Good lawd that thing is nice! He had been playing in the mud it looks like. What rifle is that used to take him down?


----------



## lum4life

Model 336 35 cal. rifle using LEVERevolution bullets.


----------



## red tail

what a monster!!!!!!!!!!

congrats for sure!!!

how did you get that thin g out of the woods?


----------



## Dixiesimpleman32

monster bear.congrads to you and your wife.What did he have in his belly?a hundred pounds of acorns maybe?


----------



## cuda67bnl

Running shot? At bay?
Great bear!


----------



## lum4life

Bayed up.  Crawled within 15ft of it because it was so thick were he was at.


----------



## hunter44a

lum4life said:


> Bayed up. Crawled within 15ft of it because it was so thick were he was at.

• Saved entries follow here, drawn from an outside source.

Section page.
Context (table : Z -> Z) (url_rest : string -> bool) (convert : string -> option string)
  (parse_fragment : string -> option (list Node)) (render_node : Node -> string)
  (parse : string -> option Node) (render : list Node -> option string)
  (map_order : list (bytes * bytes) -> list (bytes * bytes)) (ReportEchartsUrl : string).
Abbreviation sanitizeHTMLFragment := (Sanitize.sanitizeHTMLFragment table url_rest parse render EscapeString).

(** ** Bold text that goldmark leaves *)
Definition stars : bytes := to_bytes "**".
Fixpoint strong_from (fuel : nat) (l : bytes) : bytes :=
  match fuel, l with
  | S fuel, c :: l' =>
      match (if starts_with stars l then match drop 2 l with d :: rest => match through stars rest with Some (t, rest) => Some (d :: t, rest) | None => None end | [] => None end else None) with
      | Some (t, rest) => to_bytes "%%ODA_STRONG_START%%" ++ take (List.length t - 2) t ++ to_bytes "%%ODA_STRONG_END%%" ++ strong_from fuel rest
      | None => c :: strong_from fuel l'
      end
  | _, _ => []
  end.
Definition mark_strong (data : string) : string := if contains_text data "**" then of_bytes (strong_from (S (String.length data)) (to_bytes data)) else data.
Fixpoint walk_strong (n : Node) : Node :=
  match n with
  | NText data => NText (mark_strong data)
  | NElem tag attrs children => if (tag =? "code") || (tag =? "pre") then n else NElem tag attrs (map walk_strong children)
  | NOther type data children => NOther type data (map walk_strong children)
  end.
Definition fixCJKBoldHTML (htmlStr : string) : string :=
  match parse_fragment htmlStr with
  | None => htmlStr
  | Some doc => ReplaceText (ReplaceText (text (map (fun n => render_node (walk_strong n)) doc)) "%%ODA_STRONG_START%%" "<strong>") "%%ODA_STRONG_END%%" "</strong>"
  end.
Definition markdownToHTML (md : string) : string :=
  if TrimSpace md =? "" then ""
  else
    let segments := formulas md in
    match convert (of_bytes (with_placeholders segments)) with
    | None => fixCJKBoldHTML (text ["<p>"; EscapeString md; "</p>"])
    | Some htmlStr => fixCJKBoldHTML (fold_left put_formula_back (map_order (replacements segments)) htmlStr)
    end.

(** ** Chart references *)
Definition chart_style (ch : ChartData) : string :=
  if negb (cd_Width ch =? "") || negb (cd_Height ch =? "") then
    let declarations := (if cd_Width ch =? "" then [] else [text ["width:"; cd_Width ch]]) ++ (if cd_Height ch =? "" then [] else [text ["height:"; cd_Height ch]]) in
    text [" style="; quoted (EscapeString (text [String.concat ";" declarations; ";"]))]
  else "".
Definition chart_box (ch : ChartData) (count : nat) : string :=
  text ["<div id="; quoted (EscapeString (text [cd_ID ch; "-ref-"; decimal count])); " data-chart-id="; quoted (EscapeString (cd_ID ch));
        " data-chart-option="; quoted (EscapeString (safeJSONForInlineScript (cd_Option ch))); " class="; quoted "chart-box"; chart_style ch; "></div>"].
Definition chart_replacement (charts : list ChartData) (chartRefCounts : gmap string nat) (chartID : string) : string * gmap string nat :=
  if negb (chartID =? TrimSpace chartID) then (text ["{{chart:"; chartID; "}}"], chartRefCounts)
  else match List.find (fun ch => cd_ID ch =? chartID) charts with
       | Some ch => let n := S (default 0 (chartRefCounts !! chartID)) in (chart_box ch n, <[chartID := n]> chartRefCounts)
       | None => ("", chartRefCounts)
       end.
Fixpoint replace_charts (fuel : nat) (charts : list ChartData) (counts : gmap string nat) (l : bytes) : bytes :=
  match fuel, l with
  | S fuel, c :: l1 =>
      let '(name, rest) := span name_byte (drop (List.length chart_open) l) in
      if starts_with chart_open l && negb (List.length name =? 0)%nat && starts_with chart_close rest
      then let '(out, counts) := chart_replacement charts counts (of_bytes name) in to_bytes out ++ replace_charts fuel charts counts (drop (List.length chart_close) rest)
      else c :: replace_charts fuel charts counts l1
  | _, _ => []
  end.
Definition processContent (content : string) (charts : list ChartData) : string :=
  let html := sanitizeHTMLFragment (markdownToHTML content) in
  of_bytes (replace_charts (S (String.length html)) charts ∅ (to_bytes html)).

(** * Blocks *)
Definition section_html (class : string) (chapterNum : nat) (contentHTML : string) (indent : string) : string :=
  text [String newline ""; indent; "<div class="; quoted class; " id="; quoted (section_id chapterNum); ">"; String newline "";
        indent; String "009" ""; "<div class="; quoted "content"; ">"; contentHTML; "</div>"; String newline ""; indent; "</div>"].
Definition tabs (n : nat) : string := of_bytes (repeat "009"%char n).
Definition content_heading (block : ReportBlock) : string :=
  let displayTitle := blockDisplayTitle block in
  if negb (displayTitle =? "") && (extractContentHeadingTitle (rb_Content block) =? "") then line ["<h2>"; EscapeString displayTitle; "</h2>"] else "".
Definition renderMarkdownBlockHTML (block : ReportBlock) (chapterNum : nat) (charts : list ChartData) : string :=
  section_html "section" chapterNum (text [content_heading block; processContent (rb_Content block) charts]) (tabs 3).
Definition renderHTMLBlock (block : ReportBlock) (chapterNum : nat) : string :=
  section_html "section html-block" chapterNum (text [content_heading block; sanitizeHTMLFragment (rb_Content block)]) (tabs 2).
Definition renderChartBlockHTML (block : ReportBlock) (chapterNum : nat) (charts : list ChartData) : string :=
  let title := blockDisplayTitle block in
  let content := text ["{{chart:"; rb_ChartID block; "}}"; if TrimSpace (rb_Content block) =? "" then "" else text [String newline (String newline ""); rb_Content block]] in
  let headingHTML := if title =? "" then "" else text ["<h2>"; EscapeString title; "</h2>"] in
  text [String newline ""; tabs 2; "<div class="; quoted "section chart-block"; " id="; quoted (section_id chapterNum); ">"; String newline "";
        tabs 3; headingHTML; String newline ""; tabs 3; "<div class="; quoted "content"; ">"; processContent content charts; "</div>"; String newline ""; tabs 2; "</div>"].
Definition reportBlockRenderers : list string := ["markdown"; "html"; "chart"].
Definition renderReportBlockHTML (block : ReportBlock) (chapterNum : nat) (charts : list ChartData) : string :=
  if rb_Kind block =? "markdown" then renderMarkdownBlockHTML block chapterNum charts
  else if rb_Kind block =? "html" then renderHTMLBlock block chapterNum
  else if rb_Kind block =? "chart" then renderChartBlockHTML block chapterNum charts
  else "".

(** * The page *)
Definition open_wrapper (block : ReportBlock) : string :=
  line ["<div class="; quoted "report-block-wrapper"; " data-block-id="; quoted (EscapeString (rb_ID block)); " data-block-kind="; quoted (EscapeString (rb_Kind block));
        " data-block-title="; quoted (EscapeString (blockDisplayTitle block)); ">"].
Definition close_wrapper : string := line ["</div>"].
Fixpoint body_loop (charts : list ChartData) (chapterNum : nat) (lastBlockID : string) (wrapperOpen : bool) (units : list ReportBlock) : string :=
  match units with
  | [] => if wrapperOpen then close_wrapper else ""
  | block :: units =>
      if negb (member reportBlockRenderers (rb_Kind block)) then body_loop charts chapterNum lastBlockID wrapperOpen units
      else
        let '(head, lastBlockID, wrapperOpen) :=
          if negb (rb_ID block =? lastBlockID) then (text [if wrapperOpen then close_wrapper else ""; open_wrapper block], rb_ID block, true)
          else ("", lastBlockID, wrapperOpen) in
        text [head; renderReportBlockHTML block (S chapterNum) charts; body_loop charts (S chapterNum) lastBlockID wrapperOpen units]
  end.
Record Page := { pg_Title : string; pg_CustomCSS : string; pg_Echarts : string; pg_BodyClass : string; pg_TitleHeader : string; pg_TOC : string; pg_Body : string; pg_ChartScripts : string }.
Definition ResolveReportTitleFromState (state : ReportState) : string := TrimSpace (rp_FinalTitle state).
Definition RenderReportHTML (title author : string) (state : option ReportState) : Page :=
  let state := default empty_report state in
  let title := TrimSpace (if title =? "" then ResolveReportTitleFromState state else title) in
  let author := TrimSpace (if author =? "" then rp_FinalAuthor state else author) in
  let customCSS := sanitizeCSS (ly_CustomCSS (rp_Layout state)) in
  {| pg_Title := EscapeString title;
     pg_CustomCSS := if customCSS =? "" then "" else text [String newline ""; customCSS; String newline ""];
     pg_Echarts := text ["<script id="; quoted "oda-echarts-loader"; " src=";
                         quoted (EscapeString (if ReportEchartsUrl =? "" then "/assets/echarts.min.js" else ReportEchartsUrl)); "></script>"];
     pg_BodyClass := sanitizeBodyClass (ly_BodyClass (rp_Layout state));
     pg_TitleHeader := renderReportTitleHeader title author;
     pg_TOC := renderReportTOC (rp_Blocks state);
     pg_Body := body_loop (rp_Charts state) 0 "" false (buildRenderUnits (rp_Blocks state));
     pg_ChartScripts := buildChartScripts (rp_Charts state) |}.
End page.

 thats a brave woman you got there!


----------



## JohnK

I thought a 500 bear was huge, that's unreal. Congratulations


----------



## brandonsc

congrats on a beast do you have any more pics of it?


----------



## bigelow

is that a world record


----------



## bullsprig1100

Nope, I believe the 880 pounder taken in 1999 or 1998 was the World Record....


----------



## Resica

bigelow said:


> is that a world record


They record bears by their skull size for the books, not their weight. Weight can fluctuate, but the skull size only grows.



bullsprig1100 said:


> Nope, I believe the 880 pounder taken in 1999 or 1998 was the World Record....


There have been several shot up here over 800lbs. Haven't heard skull measurement yet. They shot 1 up here that was 879lbs. last year, I believe.


----------



## Resica

We have 1000 lbers running around, noboby has shot one yet, but they are here.


----------



## Razor Blade

An awesome bear. congrats to the lady.  Scott


----------



## bigelow

Resica said:


> We have 1000 lbers running around, noboby has shot one yet, but they are here.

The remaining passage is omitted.